REQUIREMENT
Once the line with "Definition setBacklight (sysfs" is found in the entries below, print it and each following line exactly, stopping after the line with "Fixpoint firstLit (states"; print nothing else.

Stored data entries:
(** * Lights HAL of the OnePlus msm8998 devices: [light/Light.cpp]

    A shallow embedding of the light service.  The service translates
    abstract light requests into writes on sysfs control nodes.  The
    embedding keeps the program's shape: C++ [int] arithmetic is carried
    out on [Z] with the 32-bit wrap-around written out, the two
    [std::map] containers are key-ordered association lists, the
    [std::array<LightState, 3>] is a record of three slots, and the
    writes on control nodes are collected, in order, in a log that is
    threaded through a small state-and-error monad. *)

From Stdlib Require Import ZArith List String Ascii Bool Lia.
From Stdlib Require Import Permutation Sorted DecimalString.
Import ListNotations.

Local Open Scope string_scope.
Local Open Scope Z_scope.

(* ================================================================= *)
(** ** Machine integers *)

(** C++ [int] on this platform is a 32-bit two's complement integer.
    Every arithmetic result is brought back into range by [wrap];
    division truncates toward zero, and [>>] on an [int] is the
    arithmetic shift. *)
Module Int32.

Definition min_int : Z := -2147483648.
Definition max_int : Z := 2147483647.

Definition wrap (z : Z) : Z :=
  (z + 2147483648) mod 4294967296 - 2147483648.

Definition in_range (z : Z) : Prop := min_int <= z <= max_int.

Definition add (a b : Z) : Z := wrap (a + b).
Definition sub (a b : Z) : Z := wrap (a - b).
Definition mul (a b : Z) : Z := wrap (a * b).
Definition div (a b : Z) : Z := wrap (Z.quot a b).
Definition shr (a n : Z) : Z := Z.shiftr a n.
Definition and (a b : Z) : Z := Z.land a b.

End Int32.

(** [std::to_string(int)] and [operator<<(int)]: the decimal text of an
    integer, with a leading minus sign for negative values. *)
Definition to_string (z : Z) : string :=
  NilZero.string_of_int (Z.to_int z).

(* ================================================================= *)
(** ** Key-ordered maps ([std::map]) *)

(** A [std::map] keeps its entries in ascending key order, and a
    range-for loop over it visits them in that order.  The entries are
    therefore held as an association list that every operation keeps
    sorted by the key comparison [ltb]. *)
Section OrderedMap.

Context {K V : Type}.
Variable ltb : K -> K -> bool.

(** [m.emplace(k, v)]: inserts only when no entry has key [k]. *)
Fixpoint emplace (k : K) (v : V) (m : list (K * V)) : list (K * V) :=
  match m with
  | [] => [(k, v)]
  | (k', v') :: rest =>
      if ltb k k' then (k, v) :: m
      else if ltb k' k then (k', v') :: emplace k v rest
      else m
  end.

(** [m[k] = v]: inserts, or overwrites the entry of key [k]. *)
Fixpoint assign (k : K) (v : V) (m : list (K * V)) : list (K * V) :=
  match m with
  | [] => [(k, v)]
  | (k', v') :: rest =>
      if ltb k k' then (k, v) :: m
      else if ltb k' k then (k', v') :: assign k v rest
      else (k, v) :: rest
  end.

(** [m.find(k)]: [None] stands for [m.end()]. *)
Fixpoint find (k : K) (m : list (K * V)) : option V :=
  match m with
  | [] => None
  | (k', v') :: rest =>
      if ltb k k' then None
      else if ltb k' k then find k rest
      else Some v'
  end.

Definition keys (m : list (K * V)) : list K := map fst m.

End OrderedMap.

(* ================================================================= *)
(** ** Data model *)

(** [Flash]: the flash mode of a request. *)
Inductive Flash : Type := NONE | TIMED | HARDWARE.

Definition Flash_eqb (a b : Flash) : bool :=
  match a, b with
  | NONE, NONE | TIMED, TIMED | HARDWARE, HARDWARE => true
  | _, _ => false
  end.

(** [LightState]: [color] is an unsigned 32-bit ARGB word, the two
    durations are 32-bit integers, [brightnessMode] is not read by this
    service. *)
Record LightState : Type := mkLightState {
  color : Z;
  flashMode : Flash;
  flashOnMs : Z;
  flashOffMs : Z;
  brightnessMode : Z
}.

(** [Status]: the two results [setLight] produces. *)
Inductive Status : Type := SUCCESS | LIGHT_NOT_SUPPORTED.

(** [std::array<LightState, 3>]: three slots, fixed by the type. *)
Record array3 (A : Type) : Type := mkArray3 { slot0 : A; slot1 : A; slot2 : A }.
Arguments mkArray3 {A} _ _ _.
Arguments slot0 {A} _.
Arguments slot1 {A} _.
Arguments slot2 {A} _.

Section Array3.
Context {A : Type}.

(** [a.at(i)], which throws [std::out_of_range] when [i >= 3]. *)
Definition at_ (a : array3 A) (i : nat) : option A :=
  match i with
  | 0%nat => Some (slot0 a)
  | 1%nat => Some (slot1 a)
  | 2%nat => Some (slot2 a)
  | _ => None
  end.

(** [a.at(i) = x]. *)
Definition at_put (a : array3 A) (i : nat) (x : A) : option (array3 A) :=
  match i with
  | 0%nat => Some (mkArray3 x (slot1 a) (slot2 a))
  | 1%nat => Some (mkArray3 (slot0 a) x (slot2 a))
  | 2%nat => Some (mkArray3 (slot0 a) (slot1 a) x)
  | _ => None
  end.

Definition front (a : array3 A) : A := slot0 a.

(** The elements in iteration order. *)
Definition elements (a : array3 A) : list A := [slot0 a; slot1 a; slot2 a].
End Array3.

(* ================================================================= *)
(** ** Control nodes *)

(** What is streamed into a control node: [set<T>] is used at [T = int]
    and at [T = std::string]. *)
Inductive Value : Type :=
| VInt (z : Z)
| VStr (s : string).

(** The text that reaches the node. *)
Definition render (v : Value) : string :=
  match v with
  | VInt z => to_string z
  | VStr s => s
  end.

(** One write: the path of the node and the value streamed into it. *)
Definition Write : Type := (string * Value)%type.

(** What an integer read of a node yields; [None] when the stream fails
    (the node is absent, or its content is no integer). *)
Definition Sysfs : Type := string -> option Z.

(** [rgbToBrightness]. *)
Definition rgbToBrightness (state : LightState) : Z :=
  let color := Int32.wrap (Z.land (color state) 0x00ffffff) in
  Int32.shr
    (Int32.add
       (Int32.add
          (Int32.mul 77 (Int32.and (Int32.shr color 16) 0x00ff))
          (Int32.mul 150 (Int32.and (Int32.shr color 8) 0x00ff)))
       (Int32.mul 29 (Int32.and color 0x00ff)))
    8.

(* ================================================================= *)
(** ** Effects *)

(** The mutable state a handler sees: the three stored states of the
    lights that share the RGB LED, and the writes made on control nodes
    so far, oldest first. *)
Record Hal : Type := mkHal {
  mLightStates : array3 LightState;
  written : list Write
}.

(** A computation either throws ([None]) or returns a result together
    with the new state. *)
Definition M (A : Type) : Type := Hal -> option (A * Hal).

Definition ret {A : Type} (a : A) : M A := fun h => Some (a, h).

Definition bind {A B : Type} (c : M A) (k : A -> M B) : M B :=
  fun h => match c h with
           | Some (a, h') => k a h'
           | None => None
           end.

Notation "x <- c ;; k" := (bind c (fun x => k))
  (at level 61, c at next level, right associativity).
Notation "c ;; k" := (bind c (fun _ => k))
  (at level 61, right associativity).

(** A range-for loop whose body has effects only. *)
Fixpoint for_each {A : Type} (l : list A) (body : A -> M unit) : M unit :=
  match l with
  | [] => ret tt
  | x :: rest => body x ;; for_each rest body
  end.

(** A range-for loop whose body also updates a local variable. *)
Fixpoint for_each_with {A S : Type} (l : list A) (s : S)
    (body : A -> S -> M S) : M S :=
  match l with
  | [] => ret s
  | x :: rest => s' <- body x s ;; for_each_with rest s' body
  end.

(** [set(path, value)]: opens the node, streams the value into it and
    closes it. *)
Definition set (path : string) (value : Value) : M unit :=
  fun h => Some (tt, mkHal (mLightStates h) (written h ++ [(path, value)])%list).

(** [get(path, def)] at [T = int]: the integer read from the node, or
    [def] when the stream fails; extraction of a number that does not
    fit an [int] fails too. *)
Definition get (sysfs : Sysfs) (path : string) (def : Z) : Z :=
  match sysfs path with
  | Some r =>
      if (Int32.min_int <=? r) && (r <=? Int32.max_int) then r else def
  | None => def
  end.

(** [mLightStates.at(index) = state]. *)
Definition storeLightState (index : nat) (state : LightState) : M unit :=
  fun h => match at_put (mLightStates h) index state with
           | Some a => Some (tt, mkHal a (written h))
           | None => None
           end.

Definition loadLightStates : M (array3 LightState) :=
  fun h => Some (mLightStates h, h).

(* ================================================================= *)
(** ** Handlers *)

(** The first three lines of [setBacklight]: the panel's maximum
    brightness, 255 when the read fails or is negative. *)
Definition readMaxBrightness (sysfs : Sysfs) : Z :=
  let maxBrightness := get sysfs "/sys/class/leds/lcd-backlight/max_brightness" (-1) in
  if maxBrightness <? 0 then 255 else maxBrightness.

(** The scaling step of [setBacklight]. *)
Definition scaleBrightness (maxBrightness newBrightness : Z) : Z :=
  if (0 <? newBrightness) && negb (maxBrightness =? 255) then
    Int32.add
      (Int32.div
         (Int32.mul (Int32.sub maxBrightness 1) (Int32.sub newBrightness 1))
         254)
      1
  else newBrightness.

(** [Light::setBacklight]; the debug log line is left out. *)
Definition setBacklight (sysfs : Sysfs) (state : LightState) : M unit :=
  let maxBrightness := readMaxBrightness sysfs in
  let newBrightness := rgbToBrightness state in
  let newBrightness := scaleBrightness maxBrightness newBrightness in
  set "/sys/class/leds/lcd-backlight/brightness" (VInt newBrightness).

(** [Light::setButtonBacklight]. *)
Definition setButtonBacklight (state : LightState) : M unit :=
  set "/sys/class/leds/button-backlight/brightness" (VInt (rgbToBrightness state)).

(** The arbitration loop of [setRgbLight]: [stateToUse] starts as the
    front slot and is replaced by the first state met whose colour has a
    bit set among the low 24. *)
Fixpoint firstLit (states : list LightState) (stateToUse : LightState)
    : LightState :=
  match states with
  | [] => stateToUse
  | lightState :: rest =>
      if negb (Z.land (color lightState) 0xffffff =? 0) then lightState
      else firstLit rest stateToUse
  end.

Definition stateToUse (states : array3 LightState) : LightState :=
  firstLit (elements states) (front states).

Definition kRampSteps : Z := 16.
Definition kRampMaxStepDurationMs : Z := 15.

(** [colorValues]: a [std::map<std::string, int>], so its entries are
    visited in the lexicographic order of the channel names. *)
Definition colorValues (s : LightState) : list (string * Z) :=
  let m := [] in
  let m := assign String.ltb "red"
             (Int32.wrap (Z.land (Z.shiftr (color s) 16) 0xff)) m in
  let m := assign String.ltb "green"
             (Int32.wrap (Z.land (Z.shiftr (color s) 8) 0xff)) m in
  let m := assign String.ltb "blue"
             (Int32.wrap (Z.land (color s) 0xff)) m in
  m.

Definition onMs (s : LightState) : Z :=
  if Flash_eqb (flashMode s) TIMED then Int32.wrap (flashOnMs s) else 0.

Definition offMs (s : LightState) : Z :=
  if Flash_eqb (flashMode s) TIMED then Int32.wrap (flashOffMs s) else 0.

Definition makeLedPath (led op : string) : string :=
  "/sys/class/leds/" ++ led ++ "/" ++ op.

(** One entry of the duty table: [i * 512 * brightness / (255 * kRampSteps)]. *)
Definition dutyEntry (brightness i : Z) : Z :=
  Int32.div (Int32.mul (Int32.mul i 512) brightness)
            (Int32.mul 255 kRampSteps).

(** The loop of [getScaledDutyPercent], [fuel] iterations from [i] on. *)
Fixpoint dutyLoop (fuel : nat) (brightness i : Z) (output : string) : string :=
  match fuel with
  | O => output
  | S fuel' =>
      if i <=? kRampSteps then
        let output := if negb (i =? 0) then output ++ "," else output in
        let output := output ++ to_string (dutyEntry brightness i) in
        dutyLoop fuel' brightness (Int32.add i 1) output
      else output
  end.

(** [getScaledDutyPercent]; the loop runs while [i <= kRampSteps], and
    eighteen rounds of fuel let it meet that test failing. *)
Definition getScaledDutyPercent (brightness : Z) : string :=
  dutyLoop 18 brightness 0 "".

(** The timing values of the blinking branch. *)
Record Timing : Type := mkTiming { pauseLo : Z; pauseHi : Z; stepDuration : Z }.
* * *
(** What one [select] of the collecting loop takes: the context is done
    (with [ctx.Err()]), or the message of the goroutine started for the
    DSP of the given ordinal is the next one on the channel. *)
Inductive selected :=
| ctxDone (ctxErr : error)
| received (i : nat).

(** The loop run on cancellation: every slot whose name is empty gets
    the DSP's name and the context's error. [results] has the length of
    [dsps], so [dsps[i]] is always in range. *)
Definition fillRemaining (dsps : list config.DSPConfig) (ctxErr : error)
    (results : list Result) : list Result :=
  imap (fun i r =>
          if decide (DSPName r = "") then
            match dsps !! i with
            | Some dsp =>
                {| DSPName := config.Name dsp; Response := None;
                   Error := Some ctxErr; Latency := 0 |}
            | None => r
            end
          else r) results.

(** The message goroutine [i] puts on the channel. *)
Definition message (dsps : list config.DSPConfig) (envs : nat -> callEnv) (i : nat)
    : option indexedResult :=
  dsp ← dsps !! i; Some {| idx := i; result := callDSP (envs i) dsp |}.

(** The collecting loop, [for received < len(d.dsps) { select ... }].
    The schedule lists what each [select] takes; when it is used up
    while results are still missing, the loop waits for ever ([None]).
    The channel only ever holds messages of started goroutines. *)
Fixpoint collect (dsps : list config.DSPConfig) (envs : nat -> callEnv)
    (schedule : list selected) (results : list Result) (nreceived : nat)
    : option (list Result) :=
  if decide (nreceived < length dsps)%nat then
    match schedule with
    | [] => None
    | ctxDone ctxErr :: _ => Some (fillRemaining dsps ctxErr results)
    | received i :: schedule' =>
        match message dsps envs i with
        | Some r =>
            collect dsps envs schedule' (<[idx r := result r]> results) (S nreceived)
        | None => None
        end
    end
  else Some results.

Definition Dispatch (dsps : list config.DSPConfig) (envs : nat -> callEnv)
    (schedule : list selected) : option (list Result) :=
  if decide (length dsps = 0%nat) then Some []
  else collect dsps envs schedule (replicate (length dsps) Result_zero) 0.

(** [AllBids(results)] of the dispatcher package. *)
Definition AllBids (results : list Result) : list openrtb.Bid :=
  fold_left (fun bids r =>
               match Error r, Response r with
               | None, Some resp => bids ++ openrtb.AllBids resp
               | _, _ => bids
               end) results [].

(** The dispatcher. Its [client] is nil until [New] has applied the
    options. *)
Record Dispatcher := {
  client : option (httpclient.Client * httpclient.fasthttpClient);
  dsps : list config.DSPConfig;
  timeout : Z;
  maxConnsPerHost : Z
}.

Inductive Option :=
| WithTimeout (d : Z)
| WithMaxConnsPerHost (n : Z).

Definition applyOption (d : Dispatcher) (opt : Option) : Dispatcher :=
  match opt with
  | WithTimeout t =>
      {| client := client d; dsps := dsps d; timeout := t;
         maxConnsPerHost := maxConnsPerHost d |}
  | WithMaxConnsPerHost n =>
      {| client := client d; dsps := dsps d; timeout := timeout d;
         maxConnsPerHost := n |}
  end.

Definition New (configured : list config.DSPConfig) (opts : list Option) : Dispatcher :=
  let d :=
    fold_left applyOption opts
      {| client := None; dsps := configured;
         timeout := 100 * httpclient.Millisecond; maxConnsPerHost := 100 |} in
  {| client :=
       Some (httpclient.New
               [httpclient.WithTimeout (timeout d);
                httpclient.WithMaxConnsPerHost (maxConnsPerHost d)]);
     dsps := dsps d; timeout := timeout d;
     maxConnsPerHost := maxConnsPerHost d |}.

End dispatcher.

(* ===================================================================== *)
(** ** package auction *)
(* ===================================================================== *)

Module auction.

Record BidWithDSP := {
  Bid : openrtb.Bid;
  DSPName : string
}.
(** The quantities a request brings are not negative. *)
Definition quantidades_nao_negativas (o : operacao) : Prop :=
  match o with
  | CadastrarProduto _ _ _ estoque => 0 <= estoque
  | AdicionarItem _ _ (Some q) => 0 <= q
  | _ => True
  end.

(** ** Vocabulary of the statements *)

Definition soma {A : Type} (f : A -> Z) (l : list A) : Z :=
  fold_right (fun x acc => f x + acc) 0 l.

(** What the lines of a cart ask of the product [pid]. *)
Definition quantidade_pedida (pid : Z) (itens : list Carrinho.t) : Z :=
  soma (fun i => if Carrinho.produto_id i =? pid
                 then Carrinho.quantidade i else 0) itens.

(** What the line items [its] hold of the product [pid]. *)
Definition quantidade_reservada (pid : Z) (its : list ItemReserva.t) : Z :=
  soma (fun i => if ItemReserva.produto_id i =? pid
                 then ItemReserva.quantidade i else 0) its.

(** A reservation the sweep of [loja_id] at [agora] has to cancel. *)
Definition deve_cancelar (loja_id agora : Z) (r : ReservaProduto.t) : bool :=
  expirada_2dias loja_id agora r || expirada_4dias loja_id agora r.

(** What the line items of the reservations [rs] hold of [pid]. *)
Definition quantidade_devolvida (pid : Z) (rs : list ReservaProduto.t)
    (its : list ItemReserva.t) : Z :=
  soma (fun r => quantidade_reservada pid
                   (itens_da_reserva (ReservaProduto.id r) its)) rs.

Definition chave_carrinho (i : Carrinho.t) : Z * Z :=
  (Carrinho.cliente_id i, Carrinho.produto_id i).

ANSWER SECTION
Definition setBacklight (sysfs : Sysfs) (state : LightState) : M unit :=
  let maxBrightness := readMaxBrightness sysfs in
  let newBrightness := rgbToBrightness state in
  let newBrightness := scaleBrightness maxBrightness newBrightness in
  set "/sys/class/leds/lcd-backlight/brightness" (VInt newBrightness).

(** [Light::setButtonBacklight]. *)
Definition setButtonBacklight (state : LightState) : M unit :=
  set "/sys/class/leds/button-backlight/brightness" (VInt (rgbToBrightness state)).

(** The arbitration loop of [setRgbLight]: [stateToUse] starts as the
    front slot and is replaced by the first state met whose colour has a
    bit set among the low 24. *)
Fixpoint firstLit (states : list LightState) (stateToUse : LightState)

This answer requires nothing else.